Disinhibited Social Engagement Disorder (DSED), or Disinhibited Attachment Disorder, is an attachment disorder in which a child has little to no fear of unfamiliar adults and may actively approach them. It can significantly impair young children's abilities to relate with adults and peers, according to the Diagnostic and Statistical Manual of Mental Disorders. as well as put them in dangerous and potentially unsafe conditions. Common examples of this include sitting on a person's lap of which they do not know or leaving with a stranger.

DSED is exclusively a childhood disorder and is usually not diagnosed before the age of nine months or until after age five if symptoms do not appear. There is no current research showing that signs of DSED continue after twelve years of age. Infants and young children are at risk of developing DSED if they receive inconsistent or insufficient care from a primary caregiver.

Signs and symptoms
The most common symptom is unusual interaction with strangers. A child with DSED shows no sign of fear or discomfort when talking to, touching, or accompanying an adult stranger. They can be categorized by the following:

 Overly familiar verbal or physical behavior that is not consistent with culturally sanctioned and appropriate social boundaries or seems out of character for their current age
 Lack of reservation when it comes to approaching and interacting with unfamiliar adults
 Diminished or absent checking back with an adult caregiver after venturing away, even in unfamiliar settings
 Willingness to go off with an unfamiliar adult with minimal or no hesitation 

The attachment style associated with DSED is disorganized attachment. This attachment style is a combination of anxious and avoidant attachment and participants often have a need for closeness, fear of rejection, and contradictory mental states and behaviors. Disorganized Attachment is common amongst children living in institutions such as foster care. Children living in these institutions have an increased risk of having DSED. Which is common in those who experience neglect from caregivers at an early age making it a common occurrence in children with DSED.

DSED can cause symptoms commonly associated with attention deficit hyperactivity disorder (ADHD) It can be comorbid with cognitive, language and speech delay.

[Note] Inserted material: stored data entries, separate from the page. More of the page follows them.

(* ===== verification/K8sObjects.v ===== *)
(** * The Kubernetes objects the operator reads and writes

    Every object is its type metadata, its [metav1.ObjectMeta] and a body.
    The bodies spell out the fields the operator reads or writes; the rest of
    an object is carried unchanged as JSON. *)
From S2P Require Import Prelude GoStd K8s ApiTypes ConfigMap.

(** ** Objects *)

(** [TypeMeta] is what [getResourceMetadata] of library-go's resource cache
    reads: empty for an object built in Go, the manifest's for a decoded one. *)
Record KObj (B : Type) := {
  ko_Kind : string;
  ko_Group : string;
  ko_meta : ObjectMeta;
  ko_body : B;
}.
Arguments Build_KObj {B}.
Arguments ko_Kind {B}.
Arguments ko_Group {B}.
Arguments ko_meta {B}.
Arguments ko_body {B}.
#[export] Instance KObj_eq_dec {B} `{EqDecision B} : EqDecision (KObj B).
Proof. solve_decision. Defined.

Definition set_meta {B} (f : ObjectMeta → ObjectMeta) (o : KObj B) : KObj B :=
  {| ko_Kind := ko_Kind o; ko_Group := ko_Group o; ko_meta := f (ko_meta o); ko_body := ko_body o |}.
Definition set_body {B} (f : B → B) (o : KObj B) : KObj B :=
  {| ko_Kind := ko_Kind o; ko_Group := ko_Group o; ko_meta := ko_meta o; ko_body := f (ko_body o) |}.

Definition ko_Name {B} (o : KObj B) : string := om_Name (ko_meta o).
Definition ko_Namespace {B} (o : KObj B) : string := om_Namespace (ko_meta o).
Definition ko_Annotations {B} (o : KObj B) : option (gmap string string) :=
  om_Annotations (ko_meta o).

(** [required.OwnerReferences = []metav1.OwnerReference{ownerReference}] *)
Definition with_owner {B} (owner : OwnerReference) : KObj B → KObj B :=
  set_meta (meta_set_OwnerReferences [owner]).
Definition with_namespace {B} (ns : string) : KObj B → KObj B :=
  set_meta (meta_set_Namespace ns).

(** ** RBAC *)

Record PolicyRule := {
  pr_Verbs : list string;
  pr_APIGroups : list string;
  pr_Resources : list string;
  pr_ResourceNames : list string;
  pr_NonResourceURLs : list string;
}.
#[export] Instance PolicyRule_eq_dec : EqDecision PolicyRule.
Proof. solve_decision. Defined.

Record Subject := {
  sb_Kind : string;
  sb_APIGroup : string;
  sb_Name : string;
  sb_Namespace : string;
}.
#[export] Instance Subject_eq_dec : EqDecision Subject.
Proof. solve_decision. Defined.

Record RoleRef := { rr_APIGroup : string; rr_Kind : string; rr_Name : string }.
#[export] Instance RoleRef_eq_dec : EqDecision RoleRef.
Proof. solve_decision. Defined.

Record RoleBody := { ro_Rules : list PolicyRule }.
#[export] Instance RoleBody_eq_dec : EqDecision RoleBody.
Proof. solve_decision. Defined.

Record ClusterRoleBody := {
  cr_Rules : list PolicyRule;
  cr_AggregationRule : option json;
}.
#[export] Instance ClusterRoleBody_eq_dec : EqDecision ClusterRoleBody.
Proof. solve_decision. Defined.

(** RoleBindings and ClusterRoleBindings. *)
Record BindingBody := {
  bi_Subjects : list Subject;
  bi_RoleRef : RoleRef;
}.
#[export] Instance BindingBody_eq_dec : EqDecision BindingBody.
Proof. solve_decision. Defined.

Definition subject_set_Namespace (ns : string) (s : Subject) : Subject := {|
  sb_Kind := sb_Kind s; sb_APIGroup := sb_APIGroup s; sb_Name := sb_Name s;
  sb_Namespace := ns |}.

(** ** Admission webhooks *)

Record ServiceReference := {
  sr_Namespace : string;
  sr_Name : string;
  sr_other : json;
}.
#[export] Instance ServiceReference_eq_dec : EqDecision ServiceReference.
Proof. solve_decision. Defined.

Definition service_set_Namespace (ns : string) (s : ServiceReference) : ServiceReference :=
  {| sr_Namespace := ns; sr_Name := sr_Name s; sr_other := sr_other s |}.

(** [WebhookClientConfig]: [CABundle] is a byte slice, kept as a string. *)
Record WebhookClientConfig := {
  wcc_Service : option ServiceReference;
  wcc_CABundle : string;
  wcc_other : json;
}.
#[export] Instance WebhookClientConfig_eq_dec : EqDecision WebhookClientConfig.
Proof. solve_decision. Defined.

(** [ValidatingWebhook] and [MutatingWebhook] share these fields. *)
Record Webhook := {
  wh_Name : string;
  wh_ClientConfig : WebhookClientConfig;
  wh_NamespaceSelector : option LabelSelector;
  wh_other : json;
}.
#[export] Instance Webhook_eq_dec : EqDecision Webhook.
Proof. solve_decision. Defined.

Record WebhookConfigBody := { wc_Webhooks : list Webhook }.
#[export] Instance WebhookConfigBody_eq_dec : EqDecision WebhookConfigBody.
Proof. solve_decision. Defined.

Definition webhook_set_NamespaceSelector (s : option LabelSelector) (w : Webhook) : Webhook := {|
  wh_Name := wh_Name w; wh_ClientConfig := wh_ClientConfig w;
  wh_NamespaceSelector := s; wh_other := wh_other w |}.
Definition webhook_set_ClientConfig (c : WebhookClientConfig) (w : Webhook) : Webhook := {|
  wh_Name := wh_Name w; wh_ClientConfig := c;
  wh_NamespaceSelector := wh_NamespaceSelector w; wh_other := wh_other w |}.

(** ** Flow control *)

Record LimitedPriorityLevelConfiguration := {
  lp_NominalConcurrencyShares : option Z;
  lp_other : json;
}.
#[export] Instance LimitedPriorityLevelConfiguration_eq_dec :
  EqDecision LimitedPriorityLevelConfiguration.
Proof. solve_decision. Defined.

Record PriorityLevelConfigurationSpec := {
  plc_Type : string;
  plc_Limited : option LimitedPriorityLevelConfiguration;
  plc_Exempt : option json;
}.
#[export] Instance PriorityLevelConfigurationSpec_eq_dec :
  EqDecision PriorityLevelConfigurationSpec.
Proof. solve_decision. Defined.

(** ** Network policies *)

Record NetworkPolicyPeer := {
  npp_PodSelector : option LabelSelector;
  npp_NamespaceSelector : option LabelSelector;
  npp_IPBlock : option json;
}.
#[export] Instance NetworkPolicyPeer_eq_dec : EqDecision NetworkPolicyPeer.
Proof. solve_decision. Defined.

Record NetworkPolicyIngressRule := { npi_Ports : list json; npi_From : list NetworkPolicyPeer }.
Record NetworkPolicyEgressRule := { npe_Ports : list json; npe_To : list NetworkPolicyPeer }.
#[export] Instance NetworkPolicyIngressRule_eq_dec : EqDecision NetworkPolicyIngressRule.
Proof. solve_decision. Defined.
#[export] Instance NetworkPolicyEgressRule_eq_dec : EqDecision NetworkPolicyEgressRule.
Proof. solve_decision. Defined.

Record NetworkPolicySpec := {
  nps_PodSelector : LabelSelector;
  nps_Ingress : list NetworkPolicyIngressRule;
  nps_Egress : list NetworkPolicyEgressRule;
  nps_PolicyTypes : list string;
}.
#[export] Instance NetworkPolicySpec_eq_dec : EqDecision NetworkPolicySpec.
Proof. solve_decision. Defined.

(** ** Custom resource definitions and API services *)

Record CRDVersion := { cv_Name : string; cv_other : json }.
#[export] Instance CRDVersion_eq_dec : EqDecision CRDVersion.
Proof. solve_decision. Defined.

Record WebhookConversion := {
  wcv_ClientConfig : option WebhookClientConfig;
  wcv_ConversionReviewVersions : list string;
}.
#[export] Instance WebhookConversion_eq_dec : EqDecision WebhookConversion.
Proof. solve_decision. Defined.

Record CustomResourceConversion := {
  crc_Strategy : string;
  crc_Webhook : option WebhookConversion;
}.
#[export] Instance CustomResourceConversion_eq_dec : EqDecision CustomResourceConversion.
Proof. solve_decision. Defined.

Record CRDBody := {
  crd_Versions : list CRDVersion;
  crd_Conversion : option CustomResourceConversion;
  crd_other : json;
}.
#[export] Instance CRDBody_eq_dec : EqDecision CRDBody.
Proof. solve_decision. Defined.

Record APIServiceBody := {
  as_Service : option ServiceReference;
  as_InsecureSkipTLSVerify : bool;
  as_other : json;
}.
#[export] Instance APIServiceBody_eq_dec : EqDecision APIServiceBody.
Proof. solve_decision. Defined.

(** ** Deployments *)

Record KeyToPath := { kp_Key : string; kp_Path : string }.
#[export] Instance KeyToPath_eq_dec : EqDecision KeyToPath.
Proof. solve_decision. Defined.

Record SecretVolumeSource := {
  svs_SecretName : string;
  svs_Items : list KeyToPath;
  svs_Optional : option bool;
  svs_DefaultMode : option Z;
}.
#[export] Instance SecretVolumeSource_eq_dec : EqDecision SecretVolumeSource.
Proof. solve_decision. Defined.

(** A volume source that is not a secret (an [emptyDir], a config map) is
    [vs_other]. *)
Record VolumeSource := {
  vs_Secret : option SecretVolumeSource;
  vs_EmptyDir : option json;
  vs_other : option json;
}.
#[export] Instance VolumeSource_eq_dec : EqDecision VolumeSource.
Proof. solve_decision. Defined.

Record Volume := { vo_Name : string; vo_VolumeSource : VolumeSource }.
#[export] Instance Volume_eq_dec : EqDecision Volume.
Proof. solve_decision. Defined.

Record VolumeMount := { vm_Name : string; vm_MountPath : string; vm_ReadOnly : bool; vm_other : json }.
#[export] Instance VolumeMount_eq_dec : EqDecision VolumeMount.
Proof. solve_decision. Defined.

Record SecurityContext := { sc_ReadOnlyRootFilesystem : option bool; sc_other : json }.
#[export] Instance SecurityContext_eq_dec : EqDecision SecurityContext.
Proof. solve_decision. Defined.

(** Resource requirements: quantities are their canonical text. *)
Record ResourceRequirements := {
  rq_Limits : gmap string string;
  rq_Requests : gmap string string;
}.
#[export] Instance ResourceRequirements_eq_dec : EqDecision ResourceRequirements.
Proof. solve_decision. Defined.

Record Container := {
  co_Name : string;
  co_Image : string;
  co_Args : list string;
  co_VolumeMounts : list VolumeMount;
  co_SecurityContext : option SecurityContext;
  co_Resources : ResourceRequirements;
  co_other : json;
}.
#[export] Instance Container_eq_dec : EqDecision Container.
Proof. solve_decision. Defined.

Record WeightedPodAffinityTerm := {
  wpa_Weight : Z;
  wpa_LabelSelector : option LabelSelector;
  wpa_TopologyKey : string;
}.
#[export] Instance WeightedPodAffinityTerm_eq_dec : EqDecision WeightedPodAffinityTerm.
Proof. solve_decision. Defined.

(** The affinity the operator sets: a pod anti-affinity with preferred terms. *)
Record Affinity := { aff_PodAntiAffinity_Preferred : list WeightedPodAffinityTerm }.
#[export] Instance Affinity_eq_dec : EqDecision Affinity.
Proof. solve_decision. Defined.

Record PodSpec := {
  ps_Volumes : list Volume;
  ps_Containers : list Container;
  ps_Affinity : option Affinity;
  ps_PriorityClassName : string;
  ps_other : json;
}.
#[export] Instance PodSpec_eq_dec : EqDecision PodSpec.
Proof. solve_decision. Defined.

(** [DeploymentStrategy] with the rolling-update fields the operator sets. *)
Record DeploymentStrategy := {
  dst_Type : string;
  dst_MaxUnavailable : option Z;
}.
#[export] Instance DeploymentStrategy_eq_dec : EqDecision DeploymentStrategy.
Proof. solve_decision. Defined.

Record DeploymentSpec := {
  dp_Replicas : option Z;
  dp_Strategy : DeploymentStrategy;
  dp_TemplateAnnotations : option (gmap string string);
  dp_TemplateSpec : PodSpec;
  dp_other : json;
}.
#[export] Instance DeploymentSpec_eq_dec : EqDecision DeploymentSpec.
Proof. solve_decision. Defined.

Record DeploymentStatus := {
  ds_ReadyReplicas : Z;
  ds_UnavailableReplicas : Z;
}.
#[export] Instance DeploymentStatus_eq_dec : EqDecision DeploymentStatus.
Proof. solve_decision. Defined.

Record DeploymentBody := { dep_Spec : DeploymentSpec; dep_Status : DeploymentStatus }.
#[export] Instance DeploymentBody_eq_dec : EqDecision DeploymentBody.
Proof. solve_decision. Defined.

(** ** The kinds *)

Inductive kind : Type :=
  | KConfigMap | KSecret | KServiceAccount | KService
  | KRole | KRoleBinding | KClusterRole | KClusterRoleBinding
  | KFlowSchema | KPriorityLevelConfiguration | KNetworkPolicy
  | KCRD | KAPIService
  | KMutatingWebhookConfiguration | KValidatingWebhookConfiguration
  | KDeployment.
#[export] Instance kind_eq_dec : EqDecision kind.
Proof. solve_decision. Defined.

(** The resources read and written through the dynamic client, as
    [unstructured] objects. *)
Inductive dyn_resource : Type :=
  | RIssuers | RCertificates | RSecrets | RServiceMonitors.
#[export] Instance dyn_resource_eq_dec : EqDecision dyn_resource.
Proof. solve_decision. Defined.

(** The body of each kind. *)
Definition body (k : kind) : Type :=
  match k with
  | KConfigMap => gmap string string
  | KSecret => json
  | KServiceAccount => json
  | KService => json
  | KRole => RoleBody
  | KRoleBinding => BindingBody
  | KClusterRole => ClusterRoleBody
  | KClusterRoleBinding => BindingBody
  | KFlowSchema => json
  | KPriorityLevelConfiguration => PriorityLevelConfigurationSpec
  | KNetworkPolicy => NetworkPolicySpec
  | KCRD => CRDBody
  | KAPIService => APIServiceBody
  | KMutatingWebhookConfiguration => WebhookConfigBody
  | KValidatingWebhookConfiguration => WebhookConfigBody
  | KDeployment => DeploymentBody
  end.

Definition obj (k : kind) : Type := KObj (body k).

#[export] Instance body_eq_dec k : EqDecision (body k).
Proof. destruct k; simpl; apply _. Defined.
#[export] Instance obj_eq_dec k : EqDecision (obj k).
Proof. unfold obj. apply _. Defined.

Definition ConfigMap := obj KConfigMap.
Definition Role := obj KRole.
Definition RoleBinding := obj KRoleBinding.
Definition ClusterRole := obj KClusterRole.
Definition ClusterRoleBinding := obj KClusterRoleBinding.
Definition NetworkPolicy := obj KNetworkPolicy.
Definition CustomResourceDefinition := obj KCRD.
Definition APIService := obj KAPIService.
Definition FlowSchema := obj KFlowSchema.
Definition PriorityLevelConfiguration := obj KPriorityLevelConfiguration.
Definition MutatingWebhookConfiguration := obj KMutatingWebhookConfiguration.
Definition ValidatingWebhookConfiguration := obj KValidatingWebhookConfiguration.
Definition Deployment := obj KDeployment.

(** The ConfigMap of [BuildConfigMap] as an object: no type metadata. *)
Definition ConfigMap_of (c : ConfigMapObj) : ConfigMap := {|
  ko_Kind := ""; ko_Group := ""; ko_meta := cfm_ObjectMeta c; ko_body := cfm_Data c |}.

Additionally, children who are socially disinhibited despite not undergoing the trauma to become so should not be diagnosed with DSED. The child's behavior can be explained with other disorders such as Williams syndrome which often has similar symptoms to DSED.

Risk factors
DSED is a result of inconsistent or absent primary caregivers in the first few years of childhood. Children who are institutionalized may receive inconsistent care or become isolated during hospitalization. Parental issues such as mental health problems, depression, personality disorder, absence, poverty, teen parenting, or substance abuse interfere with attachment.

Diagnosis 
The criteria for Disinhibited Social Engagement Disorder in the DSM-5 are:

A. A pattern of behavior in which a child actively approaches and interacts with unfamiliar adults and exhibits at least two of the following:

 Reduced or absent reticence in approaching and interacting with unfamiliar adults.
 Overly familiar verbal or physical behavior (that is not consistent with culturally sanctioned and with age-appropriate social boundaries).
 Diminished or absent checking back with an adult caregiver after venturing away, even in unfamiliar settings.
 Willingness to go off with an unfamiliar adult with little or no hesitation.

B. The behaviors in Criterion A are not limited to impulsivity (as in Attention-Deficit/Hyperactivity Disorder) but include socially disinhibited behavior.

C.  The child has experienced insufficient care as evidenced by at least one of the following:

 Social neglect or deprivation where the child's emotional needs are not met by care-giving adults.
 Repeated changes of primary caregivers that limit the ability to form stable attachments (e.g., frequent changes in foster care).
 Rearing in unusual settings that severely limit opportunities to form selective attachments (e.g., institutions with the high child to caregiver ratios).

D. The care in Criterion C is presumed to be responsible for the disturbed behavior in Criterion A (e.g., the disturbances in Criterion A began following the pathogenic care in Criterion C).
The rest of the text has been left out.